Nasal Polyps Clinical Trial
Official title:
An Open-label Study to Identify Molecular Markers of Steroid Resistance in Nasal Polyposis Before and Following Treatment With Mometasone Furoate (MFNS) 2 Sprays/Nostril (100 mcg/Nostril) Twice Daily for 4 Weeks.
Aim 1: To assess steroid sensitivity to mometasone furoate (MF) in cultured nasal polyp
explant tissue in vitro.
Aim 2: To assess steroid sensitivity in vivo in each subject by comparing symptom scores,
nasal endoscopic findings before and following 4 weeks of treatment with mometasone furoate
nasal spray (MFNS) and by comparing tissue immunohistology in NP biopsies pre- and
post-treatment withA MFNS.
Aim 3: To characterize the molecular signature of gene mRNA expression in "steroid-sensitive"
and "steroid-resistant" NP using microarray on NP tissue pre- and post-MFNS treatment.
Hypothesis 1: Genes that regulate apoptosis are dysregulated in nasal polyp (NP) inflammatory
cells, epithelial cells and smooth muscle actin myofibroblasts leading to persistence of
inflammatory cell infiltration and abnormal epithelial and myofibroblast cellular
proliferation. These can be corrected by mometasone. Apoptosis-regulating genes that cannot
be corrected by mometasone are upregulated in steroid-resistant NP.

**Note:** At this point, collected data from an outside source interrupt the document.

(** *** The theorem on finite operands *)

(** The rounded sum of a non-zero exact value that was aligned at [x]. *)
Lemma ComposeRoundedFiniteSum_exact v x :
  v <> 0 -> 0 <= x <= 2 ^ 11 ->
  8 * Z.abs v < 2 ^ (fb + 5) * 2 ^ x ->
  ((8 * Z.abs v) mod 2 ^ x = 0 \/ 2 ^ (fb + 2) * 2 ^ x <= 8 * Z.abs v) ->
  ComposeRoundedFiniteSum
    {| sum_zero := false; sum_sign := v <? 0; sum_exponent := x + emin;
       sum_mantissa := jam (8 * Z.abs v) x |} f = Some (encode_sum f v).
Proof using F.
  intros Hv Hx Hup Hin. set (n := Z.abs v) in *.
  assert (1 <= fb) as Hfb1 by (fmt; lia).
  unfold ComposeRoundedFiniteSum; cbn [sum_zero sum_mantissa sum_exponent sum_sign].
  assert (Z.shiftl (Z.shiftl 1 fb) kAddGuardBits = 2 ^ (fb + 3)) as ->.
  { unfold kAddGuardBits. rewrite !Z.shiftl_mul_pow2, Z.pow_add_r by lia. lia. }
  assert (Z.shiftl (2 ^ (fb + 3)) 1 = 2 ^ (fb + 4)) as ->.
  { rewrite Z.shiftl_mul_pow2, !Z.pow_add_r by lia. lia. }
  destruct (normalize_right_spec (8 * n) x) as (x1 & Hx1 & E1 & Hlt & Hin1);
    [lia | lia | done | done |].
  bind_step E1.
  destruct (normalize_left_spec (8 * n) (jam (8 * n) x1, x1 + emin)) as ([g e] & E2 & HI & Hend).
  { unfold norm_inv; cbn [fst snd]. replace (x1 + emin - emin) with x1 by lia.
    split; [lia|]. split; [split; [apply jam_pos; lia | done]|].
    destruct Hin1 as [E|?]; [left|right; by left].
    unfold jam. rewrite E. cbn [Z.eqb]. pose proof (pow2_pos x1 ltac:(lia)).
    pose proof (Z.div_mod (8 * n) (2 ^ x1) ltac:(lia)). lia. }
  bind_step E2.
  destruct (norm_rounds n (g, e)) as [Er Es]; [lia | done | done |]. cbn [fst snd] in *.
  destruct HI as (Hxx & Hg & _). cbn [fst snd] in *.
  destruct (Z.ltb_spec e emin); [lia|]. f_equal.
  replace e with (e - emin + emin) at 1 by lia.
  rewrite ComposeRoundedNormal_spec; [|lia|lia|destruct Hend; [by left|right; lia]].
  unfold encode_sum, round_bits. fold n. rewrite Es, Er. done.
Qed.

Lemma AddBits_nonzero a b policy :
  finite f a -> finite f b -> value f a <> 0 -> value f b <> 0 ->
  AddBits a b f policy =
  Some (if value f a + value f b =? 0 then 0 else encode_sum f (value f a + value f b)).
Proof using F.
  intros Ha Hb Hza Hzb.
  destruct (Decode_finite a Ha) as (Ia & Na & _ & Za & xa & Da).
  destruct (Decode_finite b Hb) as (Ib & Nb & _ & Zb & xb & Db).
  rewrite value_0 in Hza by apply Ha. rewrite value_0 in Hzb by apply Hb.
  apply Z.eqb_neq in Hza, Hzb. rewrite Hza in Za. rewrite Hzb in Zb.
  unfold AddBits, ResolveSpecialAddResult. rewrite Ia, Na, Ib, Nb, Za, Zb. cbn [orb andb].
  rewrite (AddFiniteMantissas_exact _ _ _ _ _ _ Da Db).
  destruct (Z.eqb_spec (value f a + value f b) 0) as [|Hv].
  { unfold ComposeRoundedFiniteSum; cbn [sum_zero]. by rewrite Zero_sum. }
  destruct (sum_bounds _ _ _ _ _ _ Da Db) as (Hup & Hin).
  pose proof (da_x _ _ _ Da) as Xa. pose proof (da_x _ _ _ Db) as Xb.
  assert (exponent_max f <= 2 ^ 11) as Hmax
    by (destruct fmt_powers as (_ & ? & _); fmt; rewrite Emax; lia).
  apply ComposeRoundedFiniteSum_exact; [done | lia | done | done].
Qed.

(** *** Zero operands and the round trip *)

Lemma sign_mask_pos : 0 < sign_mask f.
Proof using F. fmt. rewrite Esign. apply pow2_pos. lia. Qed.

Lemma encoding_split b :
  0 <= b < 2 * sign_mask f ->
  b = (if is_negative f b then sign_mask f else 0) + b mod sign_mask f.
Proof using F.
  intros Hb. pose proof sign_mask_pos. unfold is_negative.
  destruct (Z.leb_spec (sign_mask f) b).
  - assert (b mod sign_mask f = b - sign_mask f) as ->; [|lia].
    symmetry. apply Z.mod_unique with 1; lia.
  - rewrite Z.mod_small by lia. lia.
Qed.

Lemma MaskedFiniteBits_id b : 0 <= b < 2 * sign_mask f -> MaskedFiniteBits b f = b.
Proof using F.
  intros Hb. destruct fmt_powers as (Pf & Pe & Pef). fmt. unfold MaskedFiniteBits.
  rewrite Esign in *. rewrite Eexp, Efrac. rewrite <- (Z.mul_1_l (2 ^ (eb + fb))).
  rewrite lor_disjoint by nia. rewrite Z.mul_1_l, Pef.
  replace (2 ^ eb * 2 ^ fb + (2 ^ eb - 1) * 2 ^ fb) with ((2 * 2 ^ eb - 1) * 2 ^ fb) by lia.
  rewrite lor_disjoint by lia.
  replace ((2 * 2 ^ eb - 1) * 2 ^ fb + (2 ^ fb - 1)) with (2 ^ (eb + fb + 1) - 1)
    by (rewrite pow2_succ, Pef by lia; lia).
  rewrite land_mask by lia. apply Z.mod_small. rewrite pow2_succ by lia. lia.
Qed.

Lemma magnitude_encode k q :
  0 <= k -> 0 <= q <= 2 * 2 ^ fb -> (k = 0 \/ 2 ^ fb <= q) ->
  magnitude fb (k * 2 ^ fb + q) = q * 2 ^ k.
Proof using F.
  intros Hk Hq Hn. destruct fmt_powers as (Pf & _). unfold magnitude.
  assert (forall E r, E * 2 ^ fb + r = k * 2 ^ fb + q -> 0 <= r < 2 ^ fb ->
    (k * 2 ^ fb + q) / 2 ^ fb = E /\ (k * 2 ^ fb + q) mod 2 ^ fb = r) as G.
  { intros E r Eq Hr. split; symmetry; [apply Z.div_unique with r | apply Z.mod_unique with E]; lia. }
  destruct (Z.lt_ge_cases q (2 ^ fb)) as [Hlt|Hge].
  - destruct Hn as [->|]; [|lia]. destruct (G 0 q) as [-> ->]; [lia | lia |].
    cbn [Z.eqb]. change (2 ^ 0) with 1. lia.
  - destruct (Z.eq_dec q (2 * 2 ^ fb)) as [->|].
    + destruct (G (k + 2) 0) as [-> ->]; [lia | lia |].
      destruct (Z.eqb_spec (k + 2) 0); [lia|].
      replace (k + 2 - 1) with (k + 1) by lia. rewrite pow2_succ by lia. lia.
    + destruct (G (k + 1) (q - 2 ^ fb)) as [-> ->]; [lia | lia |].
      destruct (Z.eqb_spec (k + 1) 0); [lia|]. replace (k + 1 - 1) with k by lia. lia.
Qed.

Elucidation of this dysregulation may prove insightful in understanding the mechanism of
action of mometasone in NP and identifying potential molecular targets that will increase
steroid sensitivity or, conversely, overcome steroid resistance.
Hypothesis 2: There is a molecular signature of gene expression in NP that signifies steroid
sensitive NP (SS-NP). This signature is altered in steroid resistant NP (SR-NP).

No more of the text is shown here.